Allgress Insight Risk manager
Strengths: Ease of use is the most obvious strength. However, the ability to craft just the GRC system that you need by selecting applicable modules is a very strong recommender as well. This feature allows you to build out a full system over time starting with a minimal deployment.
Weaknesses: We would have liked to see a bit more attention paid to the formatting of the manual before it was sent to production.
Verdict: As a traditional GRC, this one demands your attention for its price vs. performance and flexibility. As you add modules the price will climb, of course, but the basic starting point is very reasonable.
The Allgress Insight Risk Manager actually is a suite of modules that allows organizations of all sizes to automate continuous monitoring and management of their entire business risk management processes.
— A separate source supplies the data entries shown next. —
(** ** AUTH *)

Lemma safe_auth_response token t w :
  server_ok w → is_Some (transports w !! t) →
  safe (send_auth_response junk token t) (λ _ w', handled t w') w.
Proof.
  intros H [a E]. unfold send_auth_response. safe_go. pose proof (NextKey_like private_keys a) as Hk.
  destruct (NextKey private_keys a) as [[key a1]| | |]; [|done..]. eapply safe_wp_bind, wp_lift; [done|].
  apply safe_wp_bind. eapply wp_mono; [by apply (wp_change_tlike t a a1)|]. intros [] w1 [H1 E1].
  destruct key as [k|].
  - case_bool_decide; [safe_go; by split; eauto|]. apply safe_transport; [done|by eauto|apply returns_made].
  - eapply safe_bind, safe_mono; [by eapply safe_set_live; [exact _|..]|]. intros [] w2 [H2 Hn2].
    assert (is_Some (transports w2 !! t)) as E2.
    { eapply evolves_alive; [apply Hn2|]. rec_simpl. rewrite lookup_insert_eq. eauto. }
    eapply safe_bind, safe_mono; [apply safe_transport; [done..|]|].
    { intros b. unfold SetConnectionEstablished. by destruct (established_ b). }
    intros [] w3 [H3 E3]. apply safe_transport; [done..|apply returns_publickey].
Qed.

Lemma safe_auth t a p w :
  server_ok w → transports w !! t = Some a → arg0 (msg p) = ADB_AUTH_TOKEN →
  safe (handle_auth junk t p) (λ _ w', handled t w') w.
Proof.
  intros H E Hp. unfold handle_auth. safe_go. destruct (use_tls a); [safe_go; by split; eauto|].
  rewrite Hp, Z.eqb_refl. apply safe_bind, safe_mono with (Q := λ _ w', handled t w').
  { case_bool_decide; [safe_go; by split; eauto|].
    eapply safe_mono; [by eapply safe_set_live; [exact _|..]|]. intros [] w2 [H2 Hn2]. split; [done|].
    eapply evolves_alive; [apply Hn2|]. rec_simpl. rewrite lookup_insert_eq. eauto. }
  intros [] w1 [H1 E1]. by apply safe_auth_response.
Qed.

(** ** CLSE and WRTE *)

Lemma safe_close t a p w :
  server_ok w → transports w !! t = Some a → safe (handle_close junk t p) (λ _ w', handled t w') w.
Proof.
  intros Hs E. pose proof (sv_wf _ _ Hs) as H. assert (handled t w) as Hh by (by split; eauto).
  unfold handle_close. safe_go. destruct (_ && _); [|by safe_go].
  apply safe_wp_bind. eapply wp_mono; [by apply wp_find_local_socket|].
  intros [s|] w' [-> Hs']; [|by safe_go]. destruct Hs' as (so & Es & Hl & Hc & _). safe_go.
  apply safe_wp_bind, wp_mono with (Q := λ _ w1, w1 = w).
  { destruct (peer so) as [q|] eqn:Hq; [|by wp_go]. destruct (_ =? _); [|by wp_go].
    destruct (inv_peer _ _ (wf_inv _ H) s so q) as (_ & _ & s' & E' & _); [done..|]. by wp_go. }
  intros foreign w1 ->. destruct foreign; [by safe_go|]. apply wp_safe.
  eapply wp_mono; [apply (wp_evolves None); [apply keeps_close|by eapply wp_socket_close]|].
  intros [] w' [[Hw _] Hev]. split; [by eapply evolves_server|]. eapply evolves_alive; [done|by eauto].
Qed.

Lemma safe_write t a p w :
  server_ok w → transports w !! t = Some a → Block.wf (payload p) →
  queued w + Block.size_ (payload p) < 2 ^ 63 →
  safe (handle_write junk t p) (λ _ w', handled t w') w.
Proof.
  intros Hs E Hd Hroom. pose proof (sv_wf _ _ Hs) as H. assert (handled t w) as Hh by (by split; eauto).
  unfold handle_write. safe_go. destruct (_ && _); [|by safe_go].
  apply safe_wp_bind. eapply wp_mono; [by apply wp_find_local_socket|].
  intros [s|] w' [-> Hs']; [|by safe_go]. destruct Hs' as (so & Es & Hl & Hc & _).
  apply safe_bind. unfold safe. rewrite (local_enqueue (junk := junk) s so _ w Es Hl).
  assert (local_ok so) as Hok by (eapply inv_local_ok; [apply H|done..]). pose proof (queued_elem w s so Es Hok) as Hle.
  eapply (safe_mono (local_socket_enqueue junk s (payload p))); [apply wp_safe, (wp_evolves None); [apply keeps_local_enqueue|]|].
  { eapply wp_local_enqueue; try done. lia. }
  intros r w' [(fr & _ & Hf) Hev]. apply wp_ret. split; [eapply evolves_server; [done|apply Hf|done..]|].
  eapply evolves_alive; [done|by eauto].
Qed.

(** ** OKAY *)

(** The socket [p] is open; nothing but sockets bound to [x] was added since [w]. *)
Record carried (x : option Z) (p : nat) (w w' : world) : Prop := {
  ca_wf : wf w';
  ca_evolves : evolves x w w';
  ca_open : ∃ s, sockets w' !! p = Some s ∧ is_local s ∧ closing s = false
}.

Lemma wp_carried_ready x p w w1 :
  carried x p w w1 → wp (socket_ready junk enqueue p) (λ _ w', carried x p w w') w1.
Proof.
  intros [H Hev (s & E & Hl & Hc)]. eapply wp_mono; [by eapply wp_local_ready|]. intros [] w' [Hw Hr].
  split; [done| |by eapply made_ready_live]. etrans; [done|]. by eapply made_ready_evolves.
Qed.

Lemma wp_carried_ack x p acked w w1 :
  carried x p w w1 → wp (local_socket_ack junk enqueue p acked) (λ _ w', carried x p w w') w1.
Proof.
  intros [H Hev (s & E & Hl & Hc)]. unfold local_socket_ack. wp_go.
  assert (carried x p w w1) as H1 by (split; eauto).
  destruct (available_send_bytes s) as [n|], acked as [k|]; wp_go; [|done|done|by apply wp_carried_ready].
  set (s1 := s <| available_send_bytes := Some (n + k) |>).
  assert (carried x p w (w1 <| sockets ::= <[p := s1]> |>)) as H2.
  { split.
    - eapply wf_store_local; try done. apply (local_ok_acked s). eapply inv_local_ok; [apply H|done..].
    - etrans; [done|]. apply evolves_sockets; [done..|]. intros t _ U a sa. rec_simpl.
      intros [[<- <-]|[_ Ea]]%lookup_insert_Some Hca; [by apply (U p s)|by eapply U].
    - exists s1. rec_simpl. by rewrite lookup_insert_eq. }
  destruct (0 <? n + k); [by apply wp_carried_ready|by wp_go].
Qed.

Lemma keeps_attach_remote p rid t : keeps (Some t) (attach_remote p rid t).
Proof.
  unfold attach_remote, create_remote_socket. keeps_go. apply keeps_new. by intros t' [= ->].
Qed.

(** An online transport is not offline. *)
Lemma online_state t a w t' a' :
  server_ok w → transports w !! t = Some a → online a = true → Some t = Some t' → transports w !! t' = Some a' →
  connection_state_ a' ≠ kCsOffline.
Proof.
  intros H E Ho [= <-] E' Hoff. simplify_eq. destruct (qu_offline _ _ _ _ (sv_quiet _ _ H t a E)); congruence.
Qed.

Lemma carried_handled t a p w w' :
  server_ok w → transports w !! t = Some a → online a = true → carried (Some t) p w w' → handled t w'.
Proof.
  intros H E Ho [Hw Hev _]. split; [|eapply evolves_alive; [done|by eauto]].
  eapply evolves_server; [done..|]. intros t' a' Ht E' _. by eapply (online_state t a).
Qed.

(** The local socket [s] of an OPEN or OKAY packet gets a remote peer on [t]. *)
Lemma wp_attach s so rid t a w (Q : nat → world → Prop) :
  wf w → sockets w !! s = Some so → is_local so → closing so = false → peer so = None →
  transports w !! t = Some a → rid ≠ 0 →
  (∀ q so' w1, wf w1 → sockets w1 !! s = Some so' → so' = so <| peer := Some q |> →
     is_Some (transports w1 !! t) → Q q w1) →
  wp (attach_remote s rid t) Q w.
Proof.
  intros H Es Hl Hc Hp E Hr HQ. eapply wp_attach_remote; [apply H|done|done|].
  eapply HQ; [by eapply wf_add_remote; eauto| |done|rec_simpl; eauto].
  unfold add_remote, add_peer. rec_simpl.
  rewrite lookup_insert_ne by (pose proof (inv_fresh _ _ (wf_inv _ H) s so Es); lia).
  apply lookup_insert_eq.
Qed.

Lemma wp_carried_attach s so rid t w w1 :
  carried (Some t) s w w1 → sockets w1 !! s = Some so → peer so = None → is_Some (transports w1 !! t) → rid ≠ 0 →
  wp (attach_remote s rid t) (λ _ w', carried (Some t) s w w' ∧ is_Some (transports w' !! t)) w1.
Proof.
  intros [H Hev (so' & Es & Hl & Hc)] E Hp [a Ea] Hr. rewrite E in Es. injection Es as <-.
  eapply wp_mono; [apply (wp_evolves (Some t)); [apply keeps_attach_remote|]|].
  { eapply (wp_attach s so rid t a w1 (λ _ w', wf w' ∧ ∃ s2, sockets w' !! s = Some s2 ∧ is_local s2 ∧ closing s2 = false)); try done.
    intros q so' w2 H2 E2 -> _. split; [done|]. by eexists. }
  intros q w2 [(H2 & Hs2) Hev2]. split; [split; [done|by etrans|done]|]. eapply evolves_alive; [done|by eauto].
Qed.

Lemma safe_okay t a p w :
  server_ok w → transports w !! t = Some a → safe (handle_okay junk t p) (λ _ w', handled t w') w.
Proof.
  intros Hs E. assert (handled t w) as Hh by (by split; eauto). unfold handle_okay. safe_go.
  destruct (online a && negb (arg0 (msg p) =? 0) && negb (arg1 (msg p) =? 0)) eqn:Hcond; [|by safe_go].
  apply andb_true_iff in Hcond as [[Ho Hr%negb_true_iff%Z.eqb_neq]%andb_true_iff _].
  pose proof (sv_wf _ _ Hs) as H. apply safe_wp_bind. eapply wp_mono; [by apply wp_find_local_socket|].
  intros [s|] w' [-> Hso]; [|apply safe_transport; [done|by eauto|apply returns_close]].
  destruct Hso as (so & Es & Hl & Hc & _). destruct (_ && _); [by safe_go|]. safe_go.
  generalize (if Block.size_ (payload p) =? 4 then s32 <$> le32_dec (Block.content (payload p)) else None) as acked.
  assert (carried (Some t) s w w) as H0 by (split; eauto; done).
  intros acked. destruct (peer so) as [q|] eqn:Hq.
  - destruct (inv_peer _ _ (wf_inv _ H) s so q) as (_ & _ & s' & E' & _); [done..|]. safe_go.
    destruct (_ =? _); [|by safe_go]. apply wp_safe.
    eapply wp_mono; [by apply wp_carried_ack|]. intros [] w'. by apply (carried_handled t a s w).
  - apply safe_wp_bind. eapply wp_mono; [by eapply wp_carried_attach; eauto|]. intros q w1 [H1 _].
    apply safe_wp_bind. eapply wp_mono; [by apply wp_carried_ack|]. intros [] w2 H2. apply wp_safe.
    eapply wp_mono; [by apply wp_carried_ready|]. intros [] w3. by apply (carried_handled t a s w).
Qed.

(** ** OPEN *)

Lemma StripTrailingNulls_prefix s : ∃ k, StripTrailingNulls s ++ k = s.
Proof.
  unfold StripTrailingNulls. assert (∀ l, ∃ k, l = k ++ strip_leading_nulls l) as H.
  { induction l as [|b l [k IH]]; [by exists []|]. cbn. case_bool_decide; [|by exists []].
    exists (b :: k). cbn. by rewrite <- IH. }
  destruct (H (reverse s)) as [k E]. exists (reverse k). rewrite <- reverse_app, <- E. apply reverse_involutive.
Qed.

(** The address and what follows it in memory are the payload's array. *)
Lemma open_address b : Block.wf b →
  let data := default [] (Block.data_ b) in
  let address := StripTrailingNulls (Block.content b) in
  address ++ drop (length address) data = data.
Proof.
  intros Hb. cbv zeta. destruct (StripTrailingNulls_prefix (Block.content b)) as [k E].
  unfold Block.content in *. destruct (Block.data_ b) as [d|]; cbn [default] in *.
  2:{ destruct (StripTrailingNulls []); done. }
  set (address := StripTrailingNulls _) in *. clearbody address.
  assert (d = address ++ k ++ zdrop (Block.size_ b) d) as Hd by (by rewrite app_assoc, E, ztake_zdrop).
  generalize dependent (k ++ zdrop (Block.size_ b) d). intros r ->. unfold Datatypes.id. by rewrite drop_app_length.
Qed.

Lemma keeps_service_socket address after t :
  keeps (Some t) (create_local_service_socket address after t).
Proof.
  unfold create_local_service_socket. keeps_go; [apply keeps_socket_on|apply keeps_bind_transport].
Qed.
It provides audit, assessment, compliance, security management, risk management and 3rd party vendor management. The platform can be implemented as an on-premise, cloud or hybrid of both. Users can implement one or all the modules depending on their requirements.
This tool has one of the simplest user interfaces we've seen. It breaks tasks down into seven groups, each with its own menu: survey, assessment, vulnerability, risk analysis, risk register, incident, and policy. Surveys are simple to produce. This is not a next-generation tool in that it does not do auto-discovery. It does integrate nicely with a variety of third-party products and for asset inventory, it pulls in data from a third-party vulnerability assessment tool.
Once you have selected a task menu, you can drill down to a set of subtasks. The menus are very graphical, using clear icons to designate their purposes. However, once you start drilling down you get away from the icon-based UI and into traditional screens as appropriate to the task you are performing. Workflows are logical and easy to follow.
The policy task has many pre-made mappings but you can add your own mappings easily. This means that you can map two standards against each other so that tasks or controls performed and completed under one of the standards will be reflected in the other.
Assessment is very straightforward and results are clear with remediation as part of the workflow. You can export tickets to a third-party tool of the product has its own ticketing if you prefer. There is a very good risk analysis workflow with displays that allow you to see where your risks lie to ease remediation priority determination. All of this is reflected in the risk register which, simply, is the total picture of risks across the enterprise.
One of the strengths of the product is the incident module. Managing an incident ties all the results back into the rest of the tool, provides investigation documentation, remediation paths and summary charts to show status, before, during and after the incident.
Another strength is the coverage wheel. This is a multi-level pie chart, set up for each standard that you are following. The standard is broken down into its component parts which, in turn, are broken down into sub-parts. Drilling down gives you increasing levels of detail, down to the level where you see the individual controls for a section of the standard.
This is another one of those products that is so reasonably priced that a second look almost is demanded. That said, as a percentage of the price the support can get a bit high. The product is available as a cloud service and if you take that route - annual subscription - support is included. If you opt for a perpetual license it goes up to 20% per year for 8X5 coverage and 30% for 24X7. While we normally would object to these upcharges, the cost of the product so low that they really don't have a significant impact and the product, if you are looking for a traditional GRC tool, is still a very good value. Note, of course, that the price will increase as you add modules so the bargain gets a bit less with growth.
We found the web customer portal complete and easy to use. Documentation was very simple and, except for some formatting errors that don't belong in a professional manual, was what we expected.